Is there a text, then, in this child, or am I simply arguing, again, that there is no childhood outside of the category created by adults? From a “kinship model” approach, there is no denying that there are child authors, that there are child-authored texts, and that these texts are worth examining on their own terms. It is precisely the reason why there is space to theorise the childly text outside of a purely constructivist paradigm. I am arguing here for the nuancing of the Rosean model in the definition and theorisation of child-authored texts. The adult is not simply using the child and childhood as a regulatory instance for its desires, seeing in those texts only what it wants to see, and framing and enclosing it, the better to isolate childhood from adulthood. Instead, as I hope to have shown, adults are affected by the presence in the world of children’s voices. They engage in reverent anticipation, circumscription, paraphrasing of the child’s words.
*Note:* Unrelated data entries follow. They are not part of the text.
Lemma stored_key_other t j k v i :
  0 <= j -> 0 <= i -> i <> j ->
  array_get (keys (set_value (set_key t j k) j v)) i = array_get (keys t) i.
Proof. intros Hj Hi Hne. cbn. apply array_get_set_other; lia. Qed.

Lemma stored_value_other t j k v i :
  0 <= j -> 0 <= i -> i <> j ->
  array_get (values (set_value (set_key t j k) j v)) i = array_get (values t) i.
Proof. intros Hj Hi Hne. cbn. apply array_get_set_other; lia. Qed.

Lemma chained_insert fuel t hf k v t' n :
  0 <= n -> generation_of_size t n -> k <> NULL ->
  chained hf t -> insert_one_local fuel t hf k v = Done t' -> chained hf t'.
Proof.
  intros Hn Hg Hk Hch H.
  pose proof (generation_pow2 _ n Hn Hg) as Hp.
  apply insert_one_local_spec in H; [| exact Hp].
  destruct H as (m & Hm & Hnull & Hbefore & ->). cbv zeta in *.
  set (j := probe_slot (table_size t) hf k m) in *.
  assert (Hj : 0 <= j < table_size t) by apply probe_slot_range, Hp.
  assert (Hstays : forall i, 0 <= i < table_size t -> array_get (keys t) i <> NULL ->
            array_get (keys (set_value (set_key t j k) j v)) i <> NULL).
  { intros i Hi Hnn. destruct (Z.eq_dec i j) as [-> | Hne].
    - rewrite (stored_key_same t n) by assumption. exact Hk.
    - rewrite stored_key_other by lia. exact Hnn. }
  intros i Hi. change (table_size (set_value (set_key t j k) j v)) with (table_size t) in *.
  destruct (Z.eq_dec i j) as [-> | Hne].
  - rewrite (stored_key_same t n) by assumption. intros _.
    exists m. split; [exact Hm |]. split; [reflexivity |].
    intros d Hd. apply Hstays; [apply probe_slot_range, Hp | apply Hbefore, Hd].
  - rewrite stored_key_other by lia. intros Hnn.
    destruct (Hch i Hi Hnn) as (m' & Hm' & Hi' & Hbefore').
    exists m'. split; [exact Hm' |]. split; [exact Hi' |].
    intros d Hd. apply Hstays; [apply probe_slot_range, Hp | apply Hbefore', Hd].
Qed.

Lemma copied_insert fuel dom h old t t' n i :
  0 <= n -> generation_of_size t n -> 0 <= i ->
  is_live dom h (array_get (keys old) i) = true ->
  copied dom h old t i ->
  insert_one_local fuel t (hash_func h) (array_get (keys old) i)
    (array_get (values old) i) = Done t' ->
  copied dom h old t' (i + 1).
Proof.
  intros Hn Hg Hi Hlive [HA HB] H.
  pose proof (generation_pow2 _ n Hn Hg) as Hp.
  apply insert_one_local_spec in H; [| exact Hp].
  destruct H as (m & Hm & Hnull & _ & ->). cbv zeta in *.
  set (j := probe_slot (table_size t) (hash_func h) (array_get (keys old) i) m) in *.
  assert (Hj : 0 <= j < table_size t) by apply probe_slot_range, Hp.
  split.
  - intros j' Hj'. cbn [table_size set_value set_key] in Hj'.
    destruct (Z.eq_dec j' j) as [-> | Hne].
    + intros _. exists i. repeat split; try assumption; try lia.
      * apply (stored_key_same t n); assumption.
      * apply (stored_value_same t n); assumption.
    + rewrite stored_key_other, stored_value_other by lia.
      intros Hnn. destruct (HA j' Hj' Hnn) as (i0 & Hi0 & Hrest).
      exists i0. split; [lia | exact Hrest].
  - intros i0 Hi0 Hl0. destruct (Z.eq_dec i0 i) as [-> | Hne].
    + exists j. split; [exact Hj |]. split.
      * apply (stored_key_same t n); assumption.
      * apply (stored_value_same t n); assumption.
    + destruct (HB i0 ltac:(lia) Hl0) as (j0 & Hj0 & Hk0 & Hv0).
      assert (Hne0 : j0 <> j).
      { intros ->. rewrite Hnull in Hk0.
        apply andb_true_iff in Hl0. destruct Hl0 as [Hnn _].
        apply negb_true_iff, Z.eqb_neq in Hnn. congruence. }
      exists j0. split; [exact Hj0 |].
      rewrite stored_key_other, stored_value_other by lia.
      auto.
Qed.
(** * Ainneve archetypes: a shallow embedding of [world/archetypes.py]

    The module builds trait tables for the three character archetypes,
    blends two of them into a dual archetype, checks the point budget of
    the primary traits and derives the secondary traits from the primary
    ones.  Dictionaries are finite maps keyed by strings, exceptions are
    values of [Exn], and the functions that work on a live trait store are
    written in a small state-and-exception monad over that store. *)

From Stdlib Require Import ZArith Ascii String List Lia.
From stdpp Require Import base option gmap strings list fin_maps.

Local Open Scope string_scope.
Local Open Scope Z_scope.

(** ** Python string methods used by the module *)

Module PyStr.

Definition islower (c : ascii) : bool :=
  let n := N_of_ascii c in ((97 <=? n) && (n <=? 122))%N.

Definition isupper (c : ascii) : bool :=
  let n := N_of_ascii c in ((65 <=? n) && (n <=? 90))%N.

Definition toupper (c : ascii) : ascii :=
  if islower c then ascii_of_N (N_of_ascii c - 32) else c.

Definition tolower (c : ascii) : ascii :=
  if isupper c then ascii_of_N (N_of_ascii c + 32) else c.

(** [str.title()]: a cased character is upper-cased when the character
    before it is not cased, and lower-cased otherwise. *)
Fixpoint title_from (previous_is_cased : bool) (s : string) : string :=
  match s with
  | EmptyString => EmptyString
  | String c rest =>
      if islower c then
        String (if previous_is_cased then c else toupper c) (title_from true rest)
      else if isupper c then
        String (if previous_is_cased then tolower c else c) (title_from true rest)
      else String c (title_from false rest)
  end.

Definition title (s : string) : string := title_from false s.

Fixpoint lower (s : string) : string :=
  match s with
  | EmptyString => EmptyString
  | String c rest => String (tolower c) (lower rest)
  end.
(** * JiTCODE: a shallow embedding of the code-generation helpers

    The development follows the two source files of the package:

    - [Helpers] embeds [jitcode/_helpers.py]: the name counter
      ([rsplit_int], [count_up]), the chunked code writer
      ([write_in_chunks]) and the Gram-Schmidt routine ([orthonormalise]);
    - [Jitcode] embeds [jitcode/_jitcode.py]: the helper sorter
      ([depends_on_any], [_sort_helpers]), the Jacobian synthesiser
      ([_jac_from_f_with_helpers]), the integrator facade ([jitcode]) and
      the tangent-space extension ([jitcode_lyap]).

    Python [str] values are lists of characters, integers are [N] or [nat],
    raised exceptions are values of an error type, generators are the lists
    of what they yield, and files are the lists of the strings written to
    them. *)

From Equations Require Import Equations.
From Stdlib Require Import String Ascii List Arith Lia NArith ZArith Bool.
From Stdlib Require Import Permutation Relations FinFun Reals Lra.
Import ListNotations.
Open Scope list_scope.

(** [inspect x] keeps the equation between [x] and the pattern it is matched
    against, for definitions by well-founded recursion. *)
Definition inspect {A : Type} (x : A) : {y : A | x = y} := exist _ x eq_refl.

(** ** Python strings *)

Definition str := list ascii.

(** A literal of the source. *)
Definition lit (s : string) : str := list_ascii_of_string s.

(** [a == b] *)
Fixpoint str_eqb (a b : str) : bool :=
  match a, b with
  | [], [] => true
  | x :: a', y :: b' => Ascii.eqb x y && str_eqb a' b'
  | _, _ => false
  end.

(** [c.isdigit()] on the characters '0' to '9'. *)
Definition isdigit (c : ascii) : bool :=
  (48 <=? nat_of_ascii c) && (nat_of_ascii c <=? 57).

(** [s[-1]] when [s] is not empty. *)
Definition last_char (s : str) : option ascii :=
  match rev s with c :: _ => Some c | [] => None end.

(** [s and s[-1].isdigit()] *)
Definition ends_in_digit (s : str) : bool :=
  match last_char s with Some c => isdigit c | None => false end.

Definition digit_value (c : ascii) : N := N.of_nat (nat_of_ascii c - 48).

Definition digit_char (d : N) : ascii := ascii_of_N (48 + d).

(** [int(i)] for a string of decimal digits. *)
Definition int_of_str (i : str) : N :=
  fold_left (fun acc c => (10 * acc + digit_value c)%N) i 0%N.

Lemma div10_decreases (n : N) : (n <? 10)%N = false -> N.to_nat (n / 10) < N.to_nat n.
Proof.
  intros H. apply N.ltb_ge in H.
  assert (n / 10 < n)%N by (apply N.div_lt; lia). lia.
Qed.

(** The decimal numeral of [n], as ["%i" % n] prints it. *)
Equations? str_of_int (n : N) : str by wf (N.to_nat n) lt :=
  str_of_int n with inspect (n <? 10)%N => {
    | exist _ true _ := [digit_char n];
    | exist _ false _ := str_of_int (n / 10) ++ [digit_char (n mod 10)] }.
Proof. now apply div10_decreases. Qed.

(** ["%.<prec>i" % n]: the numeral of [n], filled with zeros on the left up to
    [prec] digits. *)
Definition format_int (prec : nat) (n : N) : str :=
  let d := str_of_int n in repeat "0"%char (prec - length d) ++ d.


(** ** SymPy expressions

    The symbolic engine is not part of the package. Its expressions are
    embedded as the polynomial fragment the package builds itself: integers,
    symbols, applications [f(i)] of an undefined function to an index (the
    state [y(i)], and the accessors [get_f_helper(i)] of generated code),
    sums and products. *)

Inductive atom : Type :=
| Symbol (name : string)
| Apply (f : string) (i : nat).

Inductive expr : Type :=
| Num (z : Z)
| Atom (a : atom)
| Add (a b : expr)
| Mul (a b : expr).

Definition atom_eqb (a b : atom) : bool :=
  match a, b with
  | Symbol x, Symbol y => String.eqb x y
  | Apply f i, Apply g j => String.eqb f g && Nat.eqb i j
  | _, _ => false
  end.

(** [y(i)] of [provide_basic_symbols]. *)
Definition y (i : nat) : expr := Atom (Apply "y" i).

(** [a + b] and [a * b]: SymPy evaluates the sum and the product of numbers
    and drops the neutral elements when it builds an expression. Its further
    canonical forms (the order of terms, collected powers) are not part of the
    embedding; statements that depend on them are made on the values of
    expressions ([eval] below). *)
Definition add (a b : expr) : expr :=
  match a, b with
  | Num x, Num y => Num (x + y)
  | Num 0, _ => b
  | _, Num 0 => a
  | _, _ => Add a b
  end.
While the childness of the child-authored text will remain a vanishing point—it is a fruitless endeavour to attempt to catch a “true” child’s voice—its impact may be observed indirectly, just as celestial bodies invisible to telescopes may be detected by the characteristic way in which they deflect light around them. The adoption by adult voices of childly features, the suggestibility of adults to the surfeit of signification surrounding childhood, show that there is space to theorise the adult–child relationship in other ways than through, either, the promise of a pure entente cordiale, or straightforward dichotomy. The child’s text is neither strengthened nor weakened by the embrace of the adult’s text. It affects it, fundamentally, because the existence of children’s words in the world affects adults. In that operation, finding winners or losers is a nonsensical endeavour; we might more fruitfully approach a text’s childness, like Marcel’s elusive steeples, at unpredictable speed, witnessing, in shifting focus, its “daring jolts.”